Lack of sex drive: Bah. Need I say more? My previously-epic libido is now non-existent. Gone. Fini. Come back to me, Libido. Come back….(2018: After Lupron Depot, I went on a year of continuous birth control pills. Libido: gone. BUT…I went off the pill in Sept. 2016 and my libido has come roaring back to life. Look out, hubby!)
Lack of monthly cycle: I haven’t had my period since September 25, 2014. That’s the Lupron at work. It’s been fantastic. No cramps. No bleeding. No bloating. No back pain. Amazing! I know I’ll be starting my period sometime soon (even though I’ll be starting birth control), so it will be an interesting experience. I now have NO clue when I’ll be starting, what my new cycles will be like, how long they will last, or if they will be predictable. We shall see! (2018: I was on the pill for a year. During that time, I only had 4 periods. But my Endo pain was nearly daily and came back with a vengeance. After my 2nd laparoscopy (Sept 2016), I chose to get off of the pill. Now my cycles do what they want, when they want, are as long or as short as they want, and hurt as bad as they want…)
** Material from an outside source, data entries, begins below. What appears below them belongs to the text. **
(* ===== verification/Recover.v ===== *)
(** db/db_impl.cpp, opening a database: [MaybeIgnoreError], [RecoverLogFile] and
    [DBImpl::Recover].

    What they call is the interface [World] of CompactionWork.v with [FlushOps] of
    Flush.v, extended by [RecoverOps]: directory and lock, [NewDB] and
    [VersionSet::Recover] (modelled in Manifest.v), and the log files.  The log
    reader, the batches and the memtables are the ones of LogFile.v, WriteBatch.v
    and MemTable.v.  [None] is a failed assertion; info logs are left out. *)

From Stdlib Require Import ZArith Lia List Bool String Sorting.Sorted.
From stdpp Require Import sorting.
From S2P Require Import Prelude Lists Coding Slice Comparator Crc32c Bloom Filename Env DbFormat LogFile.
From S2P Require Import Arena SkipList MemTable WriteBatch VersionEdit Version VersionSet Snapshot CompactionWork.
From S2P Require Import Options Iterators InternalIters Manifest DbImpl DbWrite Flush.
Import WriteBatchInternal.

(** ** The interface *)

Class RecoverOps (W : Type) := {
  create_dir : bytes -> W -> Status * W;
  lock_file : bytes -> W -> Status * W;                     (* sets db_lock_ *)
  file_exists : bytes -> W -> bool;
  new_db : W -> option (Status * W);                        (* NewDB *)
  versions_recover : W -> option (Status * W);              (* versions_->Recover *)
  versions_log_number : W -> Z;
  versions_prev_log_number : W -> Z;
  versions_last_sequence : W -> Z;
  get_children : bytes -> W -> Status * list bytes * W;
  open_log : bytes -> W -> Status * SequentialFile * W;     (* NewSequentialFile *)
  mark_file_number_used : Z -> W -> W;
  set_last_sequence : Z -> W -> option W
}.

Definition MaybeIgnoreError (paranoid : bool) (s : Status) : Status := if ok s || paranoid then s else Status_OK.

(** [LogReporter::Corruption]; [status] is only given when checks are paranoid. *)
Definition Corruption (paranoid : bool) (status s : Status) : Status := if paranoid && ok status then s else status.

(** ** RecoverLogFile *)

Section Recover.
Context {W : Type} `{!World W} `{!FlushOps W} `{!RecoverOps W} `{C : Checksum} (ucmp : Comparator) `{HA : HeapAlloc} (capacity : nat -> Z).
Context (dbname : bytes) (opts : Options).

(** The locals that the loop over records changes. *)
Record log_recovery := MkLogRecovery {
  l_status : Status;
  l_mem : option MemTable;
  l_edit : VersionEdit;
  l_max_sequence : Z;
  l_world : W
}.

Definition with_status (x : log_recovery) (s : Status) : log_recovery :=
  MkLogRecovery s (l_mem x) (l_edit x) (l_max_sequence x) (l_world x).

(** The body of the loop for a record that is long enough; [false] leaves the loop. *)
Definition RecoverLogFile_record (x : log_recovery) (record : bytes) : option (bool * log_recovery) :=
  batch ← SetContents record;
  let mem := match l_mem x with Some m => m | None => Ref MemTable_new end in
  '(status, mem) ← InsertInto ucmp batch mem;
  let status := MaybeIgnoreError (paranoid_checks opts) status in
  if negb (ok status) then Some (false, MkLogRecovery status (Some mem) (l_edit x) (l_max_sequence x) (l_world x))
  else
    let last_seq := u64 (Sequence batch + Count batch - 1) in
    let max_sequence := if last_seq >? l_max_sequence x then last_seq else l_max_sequence x in
    if ApproximateMemoryUsage capacity mem >? write_buffer_size opts then
      '(status, edit, w) ← WriteLevel0Table ucmp dbname mem (l_edit x) None (l_world x);
      if negb (ok status) then Some (false, MkLogRecovery status (Some mem) edit max_sequence w)
      else Some (true, MkLogRecovery status None edit max_sequence w)
    else Some (true, MkLogRecovery status (Some mem) (l_edit x) max_sequence (l_world x)).

(** [while (reader.ReadRecord(&record, &scratch) && status.ok())] *)
Fixpoint RecoverLogFile_loop (fuel : nat) (r : Reader) (record scratch : bytes) (x : log_recovery) : option log_recovery :=
  match fuel with
  | O => None
  | S fuel =>
      '(got, record, scratch, r') ← ReadRecord r record scratch;
      let x := with_status x (fold_left (fun s rep => Corruption (paranoid_checks opts) s rep.2) (drop (length (reports r)) (reports r')) (l_status x)) in
      if (got : bool) && ok (l_status x) then
        if Zlength record <? 12 then
          RecoverLogFile_loop fuel r' record scratch
            (with_status x (Corruption (paranoid_checks opts) (l_status x) (Status_Corruption (str "log record too small") [])))
        else
          '(go, x) ← RecoverLogFile_record x record;
          if (go : bool) then RecoverLogFile_loop fuel r' record scratch x else Some x
      else Some x
  end.

(** [store], [lro] and [eob] are the reader's buffer and uninitialised fields, as
    in Manifest.v; every record takes bytes of the file, so its length plus two is
    enough fuel. *)
Definition RecoverLogFile (log_number store lro eob : Z) (edit : VersionEdit) (max_sequence : Z) (w : W)
    : option (Status * VersionEdit * Z * W) :=
  let '(status, file, w) := open_log (LogFileName dbname log_number) w in
  if negb (ok status) then Some (MaybeIgnoreError (paranoid_checks opts) status, edit, max_sequence, w)
  else
    x ← RecoverLogFile_loop (length (sf_data file) + 2) (Reader_new file true true store 0 lro eob) [] []
          (MkLogRecovery status None edit max_sequence w);
    match l_mem x with
    | Some mem =>
        if ok (l_status x) then
          '(status, edit, w) ← WriteLevel0Table ucmp dbname mem (l_edit x) None (l_world x);
          Some (status, edit, l_max_sequence x, w)
        else Some (l_status x, l_edit x, l_max_sequence x, l_world x)
    | None => Some (l_status x, l_edit x, l_max_sequence x, l_world x)
    end.

(** ** DBImpl::Recover *)

(** The numbers of the logs to recover among the children of the directory. *)
Definition log_numbers (min_log prev_log : Z) (filenames : list bytes) : list Z :=
  omap (fun f => match ParseFileName f with
                 | Some (number, kLogFile) => if (min_log <=? number) || (number =? prev_log) then Some number else None
                 | _ => None
                 end) filenames.

(** The loop over the sorted numbers; [locals n] are the addresses and the
    uninitialised fields of the reader of log [n]. *)
Fixpoint Recover_logs (locals : Z -> Z * Z * Z) (logs : list Z) (s : Status) (edit : VersionEdit) (max_sequence : Z) (w : W)
    : option (Status * VersionEdit * Z * W) :=
  match logs with
  | [] => Some (s, edit, max_sequence, w)
  | n :: logs =>
      let '(store, lro, eob) := locals n in
      '(s, edit, max_sequence, w) ← RecoverLogFile n store lro eob edit max_sequence w;
      Recover_logs locals logs s edit max_sequence (mark_file_number_used n w)
  end.

(** The part before [versions_->Recover()]; [None] in the status: go on. *)
Definition Recover_check (w : W) : option (option Status * W) :=
  if negb (file_exists (CurrentFileName dbname) w) then
    if create_if_missing opts then
      '(s, w) ← new_db w;
      Some (if ok s then None else Some s, w)
    else Some (Some (Status_InvalidArgument dbname (str "does not exist (create_if_missing is false)")), w)
  else if error_if_exists opts then Some (Some (Status_InvalidArgument dbname (str "exists (error_if_exists is true)")), w)
  else Some (None, w).

(** Up to [GetChildren]: an early return, or the limits for log numbers and the
    names in the directory. *)
Definition Recover_open (db_lock : bool) (w : W) : option (Status * W + Z * Z * Status * list bytes * W) :=
  let '(_, w) := create_dir dbname w in
  if db_lock then None
  else
    let '(s, w) := lock_file (LockFileName dbname) w in
    if negb (ok s) then Some (inl (s, w))
    else
      '(stop, w) ← Recover_check w;
      match stop with
      | Some s => Some (inl (s, w))
      | None =>
          '(s, w) ← versions_recover w;
          if negb (ok s) then Some (inl (s, w))
          else
            let min_log := versions_log_number w in
            let prev_log := versions_prev_log_number w in
            let '(s, filenames, w) := get_children dbname w in
            if negb (ok s) then Some (inl (s, w)) else Some (inr (min_log, prev_log, s, filenames, w))
      end.

Definition DB_Recover (db_lock : bool) (locals : Z -> Z * Z * Z) (edit : VersionEdit) (w : W) : option (Status * VersionEdit * W) :=
  r ← Recover_open db_lock w;
  match r with
  | inl (s, w) => Some (s, edit, w)
  | inr (min_log, prev_log, s, filenames, w) =>
      let logs := merge_sort Z.le (log_numbers min_log prev_log filenames) in
      '(s, edit, max_sequence, w) ← Recover_logs locals logs s edit 0 w;
      if ok s && (versions_last_sequence w <? max_sequence) then
        w ← set_last_sequence max_sequence w; Some (s, edit, w)
      else Some (s, edit, w)
  end.

End Recover.
Arguments log_recovery : clear implicits.

(** ** Lemmas: the tables that recovery adds *)

Class RecoverLaws (W : Type) `{!World W} `{!WorldModel W} `{!FlushOps W} `{!RecoverOps W} : Prop := {
  rl_open f w : keeps None w (open_log f w).2 /\ forall k, room w k -> room (open_log f w).2 k;
  rl_mark n w : keeps None w (mark_file_number_used n w) /\
    forall k, 0 <= n -> n + 1 + Z.of_nat k < 2 ^ 64 -> room w k -> room (mark_file_number_used n w) k;
  rl_sequence n w : versions_last_sequence w < n -> exists w', set_last_sequence n w = Some w' /\ keeps None w w' /\ versions_last_sequence w' = n
}.

Section Tables.
Context {W : Type} `{!World W} `{!WorldModel W} `{!WorldLaws W} `{!FlushOps W} `{!FlushLaws W} (ucmp : Comparator) `{!ComparatorLaws ucmp any_key} (dbname : bytes).

(** Tables under the numbers handed out before stay. *)
Definition kept (w w' : W) : Prop :=
  (forall n, given w n -> given w' n) /\
  forall n es, given w n -> is_u64 n -> table w (TableFileName dbname n) = Some es -> table w' (TableFileName dbname n) = Some es.

Lemma kept_refl w : kept w w.
Proof. split; auto. Qed.

Lemma kept_trans w1 w2 w3 : kept w1 w2 -> kept w2 w3 -> kept w1 w3.
Proof. intros [G1 T1] [G2 T2]. split; eauto 10. Qed.

Lemma keeps_kept w w' : keeps None w w' -> kept w w'.
Proof. intros [H1 H2]. split; [done|]. intros n es _ _ Ht. by apply H1. Qed.

(** A level 0 table with its entries. *)
Definition holds_table (w : W) (t : FileMetaData * list mem_entry) : Prop :=
  sorted_entries (InternalKeyCompare ucmp) internal_ok (map raw t.2) /\ built (map raw t.2) (TableFileName dbname (number t.1)) t.1 w /\
  given w (number t.1) /\ is_u64 (number t.1).

(** [edit'] adds to [edit] level 0 tables, under new numbers, that hold exactly [es]. *)
Record added (edit edit' : VersionEdit) (w w' : W) (ts : list (FileMetaData * list mem_entry)) (es : list mem_entry) : Prop := {
  a_edit : edit' = fold_left (fun e t => file_of e 0 t.1) ts edit;
  a_entries : concat (map snd ts) ≡ₚ es;
  a_tables : Forall (holds_table w') ts;
  a_new : Forall (fun t => ~ given w (number t.1)) ts;
  a_distinct : NoDup (map (fun t => number t.1) ts);
  a_kept : kept w w'
}.

Lemma holds_table_kept w w' t : kept w w' -> holds_table w t -> holds_table w' t.
Proof.
  intros [G T] (Hs & (B1 & B2 & B3 & B4) & Hg & Hu). split; [done|]. split; [|by auto]. split; [done|]. by auto.
Qed.

Lemma added_nil edit w w' : kept w w' -> added edit edit w w' [] [].
Proof. intros Hk. split; try done; constructor. Qed.

#[export] Instance added_proper edit edit' w w' ts : Proper ((≡ₚ) ==> iff) (added edit edit' w w' ts).
Proof. intros es es' He. split; intros [E P T N D K]; split; try done; by rewrite P, He. Qed.

Lemma added_app e1 e2 e3 w1 w2 w3 ts1 ts2 es1 es2 :
  added e1 e2 w1 w2 ts1 es1 -> added e2 e3 w2 w3 ts2 es2 -> added e1 e3 w1 w3 (ts1 ++ ts2) (es1 ++ es2).
Proof.
  intros [E1 P1 T1 N1 D1 K1] [E2 P2 T2 N2 D2 K2]. split.
  - by rewrite fold_left_app, <- E1.
  - by rewrite map_app, concat_app, P1, P2.
  - apply Forall_app. split; [|done]. eapply Forall_impl; [exact T1|]. intros t. by apply holds_table_kept.
  - apply Forall_app. split; [done|]. eapply Forall_impl; [exact N2|]. intros t Hn Hg. by apply Hn, K1.
  - rewrite map_app. apply NoDup_app. split; [done|]. split; [|done]. intros n (t1 & -> & H1)%list_elem_of_fmap (t2 & Hn & H2)%list_elem_of_fmap.
    rewrite Forall_forall in T1, N2. destruct (T1 t1 H1) as (_ & _ & Hg & _). apply (N2 t2 H2). by rewrite <- Hn.
  - by eapply kept_trans.
Qed.

Lemma added_kept edit edit' w0 w w' ts es : kept w0 w -> added edit edit' w w' ts es -> added edit edit' w0 w' ts es.
Proof. intros Hk Ha. exact (added_app _ _ _ _ _ _ [] ts [] es (added_nil edit w0 w Hk) Ha). Qed.

Lemma WriteLevel0Table_added m es edit (w : W) k : mem_rep ucmp m es -> room w (S k) ->
  exists s edit' w', WriteLevel0Table ucmp dbname m edit None w = Some (s, edit', w') /\ room w' k /\ (ok s = true -> exists ts, added edit edit' w w' ts es).
Proof.
  intros Hm Hk. destruct (WriteLevel0Table_ok ucmp dbname m es edit None w Hm) as (s & edit' & w' & E & [K1 K2] & [_ K3] & Hok & Hnil); [done|].
  destruct (WriteLevel0Table_number ucmp dbname m edit None w k _ E Hk) as (Hng & Hg & Hn & Hr). cbn [snd] in Hr.
  exists s, edit', w'. split; [done|]. split; [done|]. intros Eo.
  assert (kept w w') as Hkept.
  { split; [done|]. intros n0 es0 Hg0 Hu0. apply K1. intros [= E0]. apply TableFileName_inj in E0; [by subst|unfold is_u64; lia|done]. }
  destruct (decide (es = [])) as [->|Hne].
  - exists []. rewrite Hnil by done. by apply added_nil.
  - destruct (Hok Eo Hne) as (mes & meta & level & Hp & Hs & En & Hb & -> & ->). exists [(meta, mes)]. split.
    + done.
    + cbn. by rewrite app_nil_r.
    + apply Forall_singleton. unfold holds_table. cbn [fst snd]. rewrite En. split_and!; try done; [|unfold is_u64; lia].
      by apply K3.
    + by apply Forall_singleton; cbn [fst]; rewrite En.
    + cbn. apply NoDup_singleton.
    + done.
Qed.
Mood swings: I became a sobbing, blubbering, yelling, mad, insane, loveable, calm, snappy monster. Unpredictable. At the drop of a hat, I could sob. Or laugh. Or snuggle. Or claw your eyes out. May I just say that my boyfriend, family, and friends have all been incredibly patient and wonderful through this stupid process.
Night sweats: Now these are horrible. Almost nightly I wake up with the sheets drenched, my entire body covered in a sheen of cold sweat. Disgusting. There’s no dry spot on my side of the bed anymore. They’re awful! Hurry up and go away, Night Sweats! I don’t want you anymore…(2018: these lasted nearly a year and a half after I went off the pill. I get the occassional sweaty-episode, but not nightly anymore).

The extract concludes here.